Mastitis

LaurieLovesLearning
LaurieLovesLearning Posts: 7,573 admin
edited March 2022 in Cattle

We think mastitis was building for a few days before we clued in. These were possible factors...We had a bull that stressed her terribly (he would rather suck a cow than breed). We also had a new type of mineral block that appeared to be a possible factor. Maybe the wet outside (?) but she always came in with a clean bag and we clean it every milking.

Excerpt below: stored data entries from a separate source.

(* ===== verification/PropOwn.v ===== *)
(** Who owns which block: several properties and property maps of
    src/src/data/propmap.c in one memory. *)
From S2P Require Import Prelude LinkedList Property PropMap.

Module PropOwn.
Import Property PropMap.

(** A field of a structure: empty, or a stored property. *)
Definition held (m : memory) (p : property_t) : Prop := p = p_null \/ exists s, stored m p s.
Definition owned_blocks (ps : list property_t) : list Z := concat (map prop_blocks ps).
(** The properties are live and no two of them own the same block. *)
Definition owns (m : memory) (ps : list property_t) : Prop := Forall (held m) ps /\ NoDup (owned_blocks ps).

#[export] Instance owned_blocks_perm : Proper ((≡ₚ) ==> (≡ₚ)) owned_blocks.
Proof. intros ps qs E. unfold owned_blocks. induction E; cbn [map concat]; [done | by f_equiv | by rewrite !app_assoc, (Permutation_app_comm (prop_blocks y)) | by etrans]. Qed.

#[export] Instance owns_perm m : Proper ((≡ₚ) ==> iff) (owns m).
Proof. intros ps qs E. unfold owns. by rewrite E. Qed.

#[export] Instance delete_all_perm : Proper ((≡ₚ) ==> (=) ==> (=)) delete_all.
Proof. intros b1 b2 E m ? <-. apply map_eq. intros a. rewrite !delete_all_lookup. apply decide_ext. by rewrite E. Qed.

Lemma owned_blocks_app ps qs : owned_blocks (ps ++ qs) = owned_blocks ps ++ owned_blocks qs.
Proof. unfold owned_blocks. by rewrite map_app, concat_app. Qed.

Lemma held_heap m p b : held m p -> b ∈ prop_blocks p -> fst <$> m !! b = Some true.
Proof. intros [-> | [s Hs]] Hb; [by apply not_elem_of_nil in Hb | by eapply stored_block]. Qed.

Lemma owned_in ps b : b ∈ owned_blocks ps <-> exists p, p ∈ ps /\ b ∈ prop_blocks p.
Proof.
  unfold owned_blocks. rewrite list_elem_of_In, in_concat. split.
  - intros (bs & Hin & Hb). apply list_elem_of_In in Hin, Hb. apply list_elem_of_fmap in Hin as (p & -> & Hp). by exists p.
  - intros (p & Hp & Hb). exists (prop_blocks p). split; apply list_elem_of_In; [by apply list_elem_of_fmap_2 | done].
Qed.

Lemma owns_heap m ps b : owns m ps -> b ∈ owned_blocks ps -> fst <$> m !! b = Some true.
Proof. intros [Hh _] (p & Hp & Hb)%owned_in. rewrite Forall_forall in Hh. by eapply held_heap; [apply Hh|]. Qed.

Lemma held_delete m p bs : held m p -> (forall b, b ∈ bs -> (b ∉ prop_blocks p) /\ fst <$> m !! b = Some true) -> held (delete_all bs m) p.
Proof. intros [-> | [s Hs]] Hb; [by left | right]. exists s. by apply stored_delete_all. Qed.

(** Some of the owners give their blocks back. *)
Lemma owns_delete m ps qs : owns m (ps ++ qs) -> owns (delete_all (owned_blocks ps) m) qs.
Proof.
  intros Ho. destruct Ho as [Hh Hn]. pose proof Hh as Hh'. apply Forall_app in Hh' as [_ Hq].
  rewrite owned_blocks_app in Hn. apply NoDup_app in Hn as (_ & Hd & Hn). split; [|done]. rewrite Forall_forall in Hq |- *. intros q Hin.
  apply held_delete; [by apply Hq|]. intros b Hb. split.
  - intros Hb'. apply (Hd b Hb), owned_in. by exists q.
  - apply owned_in in Hb as (p & Hp & Hb). rewrite Forall_forall in Hh. apply (held_heap m p); [apply Hh, elem_of_app; by left | done].
Qed.

Lemma free_held m p : held m p -> property_free types m p = Some (delete_all (prop_blocks p) m, p_null).
Proof. intros [-> | [s Hs]]; [done | by eapply free_stored]. Qed.

Lemma free_owned m p ps : owns m (p :: ps) -> property_free types m p = Some (delete_all (prop_blocks p) m, p_null) /\ owns (delete_all (prop_blocks p) m) ps.
Proof.
  intros Ho. split; [apply free_held; by destruct Ho as [[Hh _]%Forall_cons_1 _]|]. change (p :: ps) with ([p] ++ ps) in Ho. apply owns_delete in Ho.
  unfold owned_blocks in Ho. cbn [map concat] in Ho. by rewrite app_nil_r in Ho.
Qed.

Lemma held_grown m m' bs p : grown m m' bs -> held m p -> held m' p.
Proof. intros Hg [-> | [s Hs]]; [by left | right]. exists s. by eapply stored_grown. Qed.

(** New owners of new blocks. *)
Lemma owns_grown m m' ps qs : owns m ps -> Forall (held m') qs -> grown m m' (owned_blocks qs) -> owns m' (qs ++ ps).
Proof.
  intros Ho Hq Hg. split.
  - apply Forall_app. split; [done|]. eapply Forall_impl; [apply Ho|]. intros p. by eapply held_grown.
  - rewrite owned_blocks_app. apply NoDup_app. split; [apply Hg|]. split; [|apply Ho]. intros b Hb Hb'.
    pose proof (owns_heap _ _ _ Ho Hb') as E. by rewrite (g_fresh _ _ _ Hg b Hb) in E.
Qed.

(** A new block. *)
Lemma grown_insert m a b : m !! a = None -> grown m (<[a := b]> m) [a].
Proof.
  intros Ha. split.
  - intros x [y Hx]. apply lookup_insert_ne. intros ->. congruence.
  - by intros x ->%list_elem_of_singleton.
  - intros x ->%list_elem_of_singleton. rewrite lookup_insert_eq. by eexists.
  - apply NoDup_singleton.
  - unfold delete_all. cbn [foldr]. by rewrite delete_insert_eq, delete_id.
Qed.

Lemma grown_nil m : grown m m [].
Proof. split; try done; [intros b Hb; by apply not_elem_of_nil in Hb.. | constructor]. Qed.

(** ** Maps *)

Definition props_of (es : list entry) : list property_t := concat (map (fun e => [e_key e; e_val e]) es).

Lemma props_of_app es es' : props_of (es ++ es') = props_of es ++ props_of es'.
Proof. unfold props_of. by rewrite map_app, concat_app. Qed.

Lemma blocks_of_props es : blocks_of es = owned_blocks (props_of es).
Proof.
  induction es as [|e es IH]; [done|]. change (e :: es) with ([e] ++ es). rewrite props_of_app, owned_blocks_app, <- IH.
  unfold blocks_of, owned_blocks, props_of, entry_blocks. cbn. by rewrite !app_nil_r.
Qed.

Lemma props_of_held w es : Forall (entry_ok w) es -> Forall (held (w_mem w)) (props_of es).
Proof.
  induction 1 as [|e es (_ & Hk & Hv) _ IH]; [constructor|]. change (e :: es) with ([e] ++ es). rewrite props_of_app. apply Forall_app. split; [|done].
  unfold props_of. cbn [map concat]. rewrite app_nil_r. repeat (apply Forall_cons; split); [right; by eexists.. | constructor].
Qed.

(** What a change elsewhere leaves of a map. *)
Lemma map_rep_frame w w' root es : map_rep w root es ->
  (forall n, n ∈ map e_node es -> w_next w' !! n = w_next w !! n /\ w_nodes w' !! n = w_nodes w !! n) ->
  (forall p s, p ∈ props_of es -> stored (w_mem w) p s -> stored (w_mem w') p s) -> map_rep w' root es.
Proof.
  intros Hm Hn Hs. split; [| | apply Hm].
  - apply (LinkedList.is_list_same (w_next w)); [|apply Hm]. intros n Hin. by apply Hn.
  - pose proof (rep_entries _ _ _ Hm) as He. rewrite Forall_forall in He |- *. intros e Hin. destruct (He e Hin) as (H1 & H2 & H3).
    assert (Hp : forall p, p ∈ [e_key e; e_val e] -> p ∈ props_of es).
    { intros p Hp. apply list_elem_of_split in Hin as (l1 & l2 & ->). change (e :: l2) with ([e] ++ l2). rewrite !props_of_app. apply elem_of_app. right. apply elem_of_app. left.
      unfold props_of. cbn [map concat]. by rewrite app_nil_r. }
    split; [|split].
    + rewrite (proj2 (Hn (e_node e) ltac:(by apply list_elem_of_fmap_2))). done.
    + apply Hs; [apply Hp; by left | done].
    + apply Hs; [apply Hp; by right; left | done].
Qed.

(** Blocks that are not the map's are released. *)
Lemma map_rep_delete w root es bs : map_rep w root es -> (forall b, b ∈ bs -> (b ∉ owned_blocks (props_of es)) /\ fst <$> w_mem w !! b = Some true) ->
  map_rep (set_mem w (delete_all bs (w_mem w))) root es.
Proof.
  intros Hm Hb. apply (map_rep_frame w); [done | done |]. intros p s Hp Hs. apply stored_delete_all; [done|]. intros b Hin. destruct (Hb b Hin) as [Hn Hh].
  split; [|done]. intros Hin'. apply Hn, owned_in. by exists p.
Qed.

(** Clearing a map: its owners are gone, another map stays. *)
Lemma clear_owned w root es ps : map_rep w root es -> owns (w_mem w) (props_of es ++ ps) ->
  exists rc w', property_map_clear types w root = Some (rc, w', NULL) /\ w_mem w' = delete_all (owned_blocks (props_of es)) (w_mem w) /\ owns (w_mem w') ps /\
    forall root2 es2, map_rep w root2 es2 -> (forall n, n ∈ map e_node es -> n ∉ map e_node es2) -> (forall p, p ∈ props_of es2 -> p ∈ ps) -> map_rep w' root2 es2.
Proof.
  intros Hm Ho. destruct (property_map_clear_rep w root es Hm) as (rc & w' & E & _ & Hmem & Hnodes & Hnext). rewrite blocks_of_props in Hmem.
  exists rc, w'. split; [done|]. split; [done|]. split; [rewrite Hmem; by apply owns_delete|]. intros root2 es2 Hm2 Hd Hps. apply (map_rep_frame w); [done | |].
  - intros n Hn. split; [apply Hnext | rewrite Hnodes, decide_False]; [by intros Hin; apply (Hd n) | done | by intros Hin; apply (Hd n)].
  - intros p s Hp Hs. rewrite Hmem. apply stored_delete_all; [done|]. intros b Hb. split; [|].
    + intros Hb'. destruct Ho as [_ Hn]. rewrite owned_blocks_app in Hn. apply NoDup_app in Hn as (_ & Hdis & _). apply (Hdis b Hb), owned_in. exists p. by split; [apply Hps|].
    + apply (owns_heap _ (props_of es ++ ps)); [done|]. rewrite owned_blocks_app. apply elem_of_app. by left.
Qed.

Section add.
Context (malloc : memory -> Z -> option (Z * list Z)) `{Hmalloc : !Malloc malloc}.
Context (Henough : forall m n, 0 <= n -> malloc m n <> None).
Context (new_node : gmap Z Z -> option Z).
Context (Hnew : forall next el, new_node next = Some el -> next !! el = None /\ el <> NULL).

(** Moving a string of the stack type makes a copy. *)
Lemma move_stack m dst p s : copyable m p s -> prop_tag p = PROPERTY_STACK_TAG ->
  exists m' q, property_move malloc types m dst p = Some (m', q, p_null) /\ stored m' q s /\ Property.size q = Property.size p /\ flags q = dyn_flags /\
    grown m m' (prop_blocks q).
Proof.
  intros Hc Htag. destruct (property_copy_stored malloc Henough m p s Hc) as (m1 & q & E & Hs & Hg). destruct Hc as (Hb & Ht & Hcs & _).
  unfold property_copy in E. rewrite get_property_type_tag, Htag in E. cbn [Z.eqb Pos.eqb PROPERTY_STACK_TAG] in E.
  assert (Hq : Property.size q = Property.size p /\ flags q = dyn_flags).
  { pose proof E as E'. unfold stack_copy in E'. rewrite (dynmc_copy_owner malloc m (owned p) s) in E';
      [| by apply owned_flags | by rewrite prop_text_owned | done]. destruct (dup_bytes malloc m s). by simplify_eq. }
  exists m1, q. unfold property_move. rewrite get_property_type_tag, Htag. cbn [Z.eqb Pos.eqb PROPERTY_STACK_TAG]. rewrite E. cbn [mbind option_bind].
  unfold property_free. rewrite get_property_type_tag.
  assert (Ht3 : prop_tag (owned p) = 3).
  { unfold prop_tag, owned in *. cbn [flags]. revert Htag. clear -Hb.
    assert (Hall : forallb (fun f => (Z.land 63 (Z.lor f 128) =? Z.land 63 f)) (seqZ 0 256) = true) by by vm_compute.
    pose proof (forall_byte _ Hall _ Hb) as H'. cbv beta in H'. apply Z.eqb_eq in H'. unfold PROPERTY_BASE_MASK, is_owner, PROPERTY_STACK_TAG in *. by rewrite H'. }
  rewrite Ht3. cbn [Z.eqb Pos.eqb]. split; [by destruct (flag _ _)|]. by destruct Hq.
Qed.

(** A copy shares the bytes of a constant or is a new block. *)
Definition copy_of (m : memory) (p q : property_t) : Prop := value q = value p \/ m !! value q = None.

Lemma property_copy_of m p s m' q : copyable m p s -> property_copy malloc types m p = Some (m', q) -> copy_of m p q.
Proof.
  assert (Hdup : forall s v m1, dup_bytes malloc m s = (m1, v) -> m !! v = None).
  { intros t v m1 E. unfold dup_bytes in E. destruct (malloc m (zlen t + 1)) as [[a b]|] eqn:Em; [|by apply Henough in Em; [|zl]]. simplify_eq. by eapply malloc_fresh. }
  assert (Hdyn : forall p', value p' = value p -> dynmc_copy malloc m p' = Some (m', q) -> copy_of m p q).
  { intros p' Hp' E. unfold dynmc_copy, strndup, strdup in E. destruct (negb _); [left; by simplify_eq|]. right.
    destruct (flag p' is_raw), (bytes_at m (value p')) as [b|]; cbn [mbind option_bind] in E; try done;
      [destruct (cstrn b _) as [t|] | destruct (cstr b) as [t|]]; cbn [mbind option_bind] in E; try done; destruct (dup_bytes malloc m t) as [m1 v] eqn:Ed; simplify_eq; by eapply Hdup. }
  intros (_ & _ & _ & Htag) E. unfold property_copy in E. rewrite get_property_type_tag in E.
  destruct Htag as [(Ht & _) | [(Ht & _) | Ht]]; rewrite Ht in E; cbn [Z.eqb Pos.eqb PROPERTY_CONST_TAG PROPERTY_DYNAMIC_TAG PROPERTY_STACK_TAG] in E; [unfold const_copy in E; injection E as _ <-; by left | by apply (Hdyn p) | by apply (Hdyn (owned p))].
Qed.

(** Adding to a map: a new owner of the two texts, another map stays. *)
Lemma add_owned w root es key value k v el ps : map_rep w root es -> copyable (w_mem w) key k -> copyable (w_mem w) value v -> new_node (w_next w) = Some el ->
  owns (w_mem w) ps ->
  exists w' root' e, property_map_add malloc new_node types w root key value = Some (0, w', root') /\ map_rep w' root' (es ++ [e]) /\
    e_node e = el /\ e_ktext e = k /\ e_vtext e = v /\ copy_of (w_mem w) key (e_key e) /\ copy_of (w_mem w) value (e_val e) /\
    grown (w_mem w) (w_mem w') (owned_blocks (props_of [e])) /\ owns (w_mem w') (props_of [e] ++ ps) /\
    forall root2 es2, map_rep w root2 es2 -> (forall n, n ∈ map e_node es -> n ∉ map e_node es2) -> (el ∉ map e_node es2) /\ map_rep w' root2 es2.
Proof.
  intros Hm Hk Hv Hel Ho. destruct (Hnew _ _ Hel) as [Hfree H0].
  destruct (property_map_add_rep malloc Henough new_node Hnew w root es key value k v el Hm Hk Hv Hel) as (w' & root' & e & E & Hm' & Hek & Hev & Hg).
  assert (Hb : entry_blocks e = owned_blocks (props_of [e])) by (rewrite <- blocks_of_props; unfold blocks_of; cbn; by rewrite app_nil_r). rewrite Hb in Hg.
  pose proof E as Ea. unfold property_map_add in Ea. rewrite Hel in Ea.
  destruct (property_copy_stored malloc Henough (w_mem w) key k Hk) as (mk & qk & Ek & _ & Hgk). rewrite Ek in Ea. cbn [mbind option_bind] in Ea.
  destruct (property_copy malloc types mk value) as [[m2 vp]|] eqn:Evp; [|done]. cbn [mbind option_bind] in Ea.
  unfold LinkedList.arrow_linked_list_add_node_last in Ea.
  destruct (LinkedList.arrow_linked_list_add (<[el:=NULL]> (w_next w)) root el) as [[nx r']|] eqn:El; [|done]. cbn [mbind option_bind] in Ea. injection Ea as Ew Er.
  assert (Hout : forall root2 es2, map_rep w root2 es2 -> el ∉ map e_node es2).
  { intros root2 es2 Hm2 Hin. apply list_elem_of_fmap in Hin as (e2 & E2 & Hin). destruct (map_node_live w root2 es2 e2 Hm2 Hin) as [[x Hx] _]. rewrite <- E2, Hfree in Hx. done. }
  pose proof (Hout _ _ Hm) as Hines. assert (Hne : e_node e = el).
  { pose proof (rep_list _ _ _ Hm') as Hl. rewrite map_app in Hl. cbn [map] in Hl.
    destruct (LinkedList.add_last_list (<[el := NULL]> (w_next w)) root (map e_node es) el) as (nx2 & r2 & E2 & Hl2);
      [by apply LinkedList.is_list_store, Hm | rewrite lookup_insert_eq; by eexists | done | done |].
    rewrite El in E2. injection E2 as -> ->. rewrite <- Ew, <- Er in Hl. cbn [w_next] in Hl. pose proof (LinkedList.is_list_unique _ _ _ _ Hl Hl2) as Eq.
    by apply app_inj_2 in Eq as [_ [= ->]]. }
  assert (Hkv : (qk, vp) = (e_key e, e_val e)).
  { pose proof (rep_entries _ _ _ Hm') as He. apply Forall_app in He as [_ He]. apply Forall_cons in He as [(He & _) _]. rewrite Hne, <- Ew in He. cbn [w_nodes] in He. rewrite lookup_insert_eq in He. congruence. }
  injection Hkv as -> ->.
  exists w', root', e. split_and!; try done.
  - by eapply property_copy_of.
  - destruct (property_copy_of mk value v m2 (e_val e)) as [Hs | Hs]; [by eapply copyable_grown | done | by left | right].
    destruct (w_mem w !! Property.value (e_val e)) eqn:Ex; [|done]. rewrite (g_same _ _ _ Hgk) in Hs by (by eexists). congruence.
  - apply owns_grown with (w_mem w); [done | | done]. apply (props_of_held w'). pose proof (rep_entries _ _ _ Hm') as He. by apply Forall_app in He as [_ He].
  - intros root2 es2 Hm2 Hd. split; [by apply (Hout root2)|]. apply (map_rep_frame w); [done | |].
    + intros n Hn. assert (n <> el) by (intros ->; by apply (Hout root2 es2)). rewrite <- Ew. cbn [w_next w_nodes]. split; [|by apply lookup_insert_ne].
      rewrite (LinkedList.add_last_frame (<[el:=NULL]> (w_next w)) root (map e_node es) el nx r'); [by apply lookup_insert_ne | by apply LinkedList.is_list_store, Hm | done | done | done | done | by intros Hin; apply (Hd n)].
    + intros p s _ Hs. by eapply stored_grown.
Qed.
End add.
End PropOwn.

Her milk was cutting down drastically. She had no fever, no cottage cheesy/stringy stuff in the milk, udder not sensitive when touched, it wasn't red...not many of the usual signs, except for a drop in milk, not eating her rolled grain, more salty milk, and a hard udder. She didn't want the calf to suck. We did have to assess if the milk became more salty due to the municipality's bad practice of dumping inconsistent amounts of chlorine into the municipal supply around that time or if it was truly mastitis...swimming pool days is what we call the dumping days. 😩 Chlorinated water can do that too and our municipality dumps lots in at a time.

Anyway, we put some ACV in the water, 1/4 c. of ACV in her feed (which she ate heartily) at each 2 hr. milking and massaged her udder with ACV. We also put on an all natural Canadian product called Fiskes. It had pine tar, peppermint EO, and camphor EO which are all good to use on mastitis. It has eucalyptus & one other EO as well. I had thought of infusing peppermint into oil & wondered if that could be done with cabbage too (cabbage is awesome for women with mastitis but hard to put in a cow's non existent bra!). When I looked up cold herbs for mastitis, I found an online university site that stated those 3 natural things would help, so I grabbed the Fiskes & the ACV. It was all ready for me. No infusing time needed.

So, we milked her every 2 hours on the first day of treatment, fed her ACV with her rolled barley, & rubbed the ACV & Fiskes on as well. By the next day, her big calf had sucked her dry and her bag was soft. She gave a better amount of milk that next milking time. She has had no more issues.

We have heard that ACV, massage & regular milking is enough, but we wanted everything at our disposal to go into our jersey cow.

The camphor was supposed to change milk flavor, but the cats didn't care. 😂

This is WAY better than putting on a bought liniment that requires going to the store (first of all) and then discarding the milk for many days following.

Hopefully this information can be of use to someone as mastitis is not something that anyone wants to deal with.